Patients with acute brachial plexus neuritis are often misdiagnosed as having cervical radiculopathy. Acute brachial plexus neuritis is an uncommon disorder characterized by severe shoulder and upper arm pain followed by marked upper arm weakness. The temporal profile of pain preceding weakness is important in establishing a prompt diagnosis and differentiating acute brachial plexus neuritis from cervical radiculopathy. Magnetic resonance imaging of the shoulder and upper arm musculature may reveal denervation within days, allowing prompt diagnosis. Electromyography, conducted three to four weeks after the onset of symptoms, can localize the lesion and help confirm the diagnosis. Treatment includes analgesics and physical therapy, with resolution of symptoms usually occurring in three to four months. Patients with cervical radiculopathy present with simultaneous pain and neurologic deficits that fit a nerve root pattern. This differentiation is important to avoid unnecessary surgery for cervical spondylotic changes in a patient with a plexitis.

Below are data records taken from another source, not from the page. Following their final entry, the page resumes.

(** Every initialised slot represents the accepted nonces of its node, and a
    node with accepted nonces has its slot. *)
Record inv (st : state) (acc : list (Z * Z)) : Prop := {
  inv_seen : forall i s, g_nodes st !! i = Some s -> initialised s = true ->
    seen s (nonces_of (node_id s) acc);
  inv_find : forall i s, g_nodes st !! i = Some s -> initialised s = true ->
    find_index (tracks_node (node_id s)) (g_nodes st) = Some i;
  inv_slot : forall id n, (id, n) ∈ acc -> is_Some (find_index (tracks_node id) (g_nodes st));
  inv_nodup : NoDup acc }.

Lemma check_node_frame s nonce ts :
  node_id (snd (check_node s nonce ts)) = node_id s /\
  initialised (snd (check_node s nonce ts)) = initialised s.
Proof. unfold check_node. repeat case_match; auto. Qed.

Lemma spec_ok_fresh s S nonce ts :
  seen s S -> spec_check (highest_nonce s) (highest_timestamp_ms s) S nonce ts = REPLAY_OK ->
  nonce ∉ S.
Proof.
  intros Hs Hok Hin. apply (seen_le _ _ Hs) in Hin as Hle. revert Hok. unfold spec_check.
  rewrite (bool_decide_eq_true_2 (nonce ∈ S)), orb_true_r by exact Hin.
  repeat case_match; reflect; (discriminate || lia).
Qed.

Lemma nonces_of_cons id id' n acc :
  nonces_of id ((id', n) :: acc) =
  if decide (id' = id) then n :: nonces_of id acc else nonces_of id acc.
Proof. unfold nonces_of. rewrite filter_cons. cbn. destruct (decide _); reflexivity. Qed.

(** Storing the updated state of a node in its slot keeps the invariant. *)
Lemma inv_store st nodes i s s' acc acc' :
  nodes !! i = Some s -> node_id s' = node_id s -> initialised s' = true ->
  (forall id, tracks_node id s = (node_id s =? id)) ->
  (forall j t, nodes !! j = Some t -> initialised t = true -> j <> i ->
     seen t (nonces_of (node_id t) acc) /\ node_id t <> node_id s) ->
  (forall j t, nodes !! j = Some t -> initialised t = true ->
     find_index (tracks_node (node_id t)) nodes = Some j) ->
  (forall id n, (id, n) ∈ acc' -> is_Some (find_index (tracks_node id) nodes)) ->
  seen s' (nonces_of (node_id s) acc') ->
  (forall id, id <> node_id s -> nonces_of id acc' = nonces_of id acc) ->
  NoDup acc' ->
  inv (st <| g_nodes := <[i := s']> nodes |>) acc'.
Proof.
  intros Hi Hid Hini Ht Hother Hfind Hslot Hseen Hsame Hnd.
  assert (forall id, find_index (tracks_node id) (<[i := s']> nodes) =
                     find_index (tracks_node id) nodes) as Hfi.
  { intros id. apply (find_index_insert_same _ _ _ _ s); [exact Hi|].
    rewrite Ht. unfold tracks_node. rewrite Hini, Hid. reflexivity. }
  assert (initialised s = true) as His.
  { specialize (Ht (node_id s)). unfold tracks_node in Ht. rewrite Z.eqb_refl, andb_true_r in Ht.
    exact Ht. }
  pose proof (lookup_lt_Some _ _ _ Hi) as Hlt.
  split; cbn; try assumption.
  - intros j t Hj Htini. destruct (decide (j = i)) as [->|Hne].
    + rewrite list_lookup_insert_eq in Hj by exact Hlt. injection Hj as <-. rewrite Hid. exact Hseen.
    + rewrite list_lookup_insert_ne in Hj by auto. destruct (Hother j t Hj Htini Hne) as [Hs Hn].
      rewrite Hsame by exact Hn. exact Hs.
  - intros j t Hj Htini. rewrite Hfi. destruct (decide (j = i)) as [->|Hne].
    + rewrite list_lookup_insert_eq in Hj by exact Hlt. injection Hj as <-. rewrite Hid.
      apply Hfind; assumption.
    + rewrite list_lookup_insert_ne in Hj by auto. apply Hfind; assumption.
  - intros id n Hin. rewrite Hfi. eapply Hslot, Hin.
Qed.

Lemma accept_other id nid n acc :
  id <> nid -> nonces_of id ((nid, n) :: acc) = nonces_of id acc.
Proof. intros Hne. rewrite nonces_of_cons, decide_False by congruence. reflexivity. Qed.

Acute brachial plexus neuritis is an uncommon disorder of unknown etiology that is easily confused with other neck and upper extremity abnormalities, such as cervical spondylosis and cervical radiculopathy. 1–3 Patients with acute brachial plexus neuritis present with a characteristic pattern of acute or subacute onset of pain followed by profound weakness of the upper arm and amyotrophic changes affecting the shoulder girdle and upper extremity.1,2,4 In 1943, Spillane5 was probably the first to recognize acute brachial plexus neuritis as a distinct clinical entity. In 1948, Parsonage and Turner6 described 136 cases of this condition and, in view of the doubts of pathology and etiology at the time, gave it the name “neuralgic amyotrophy.”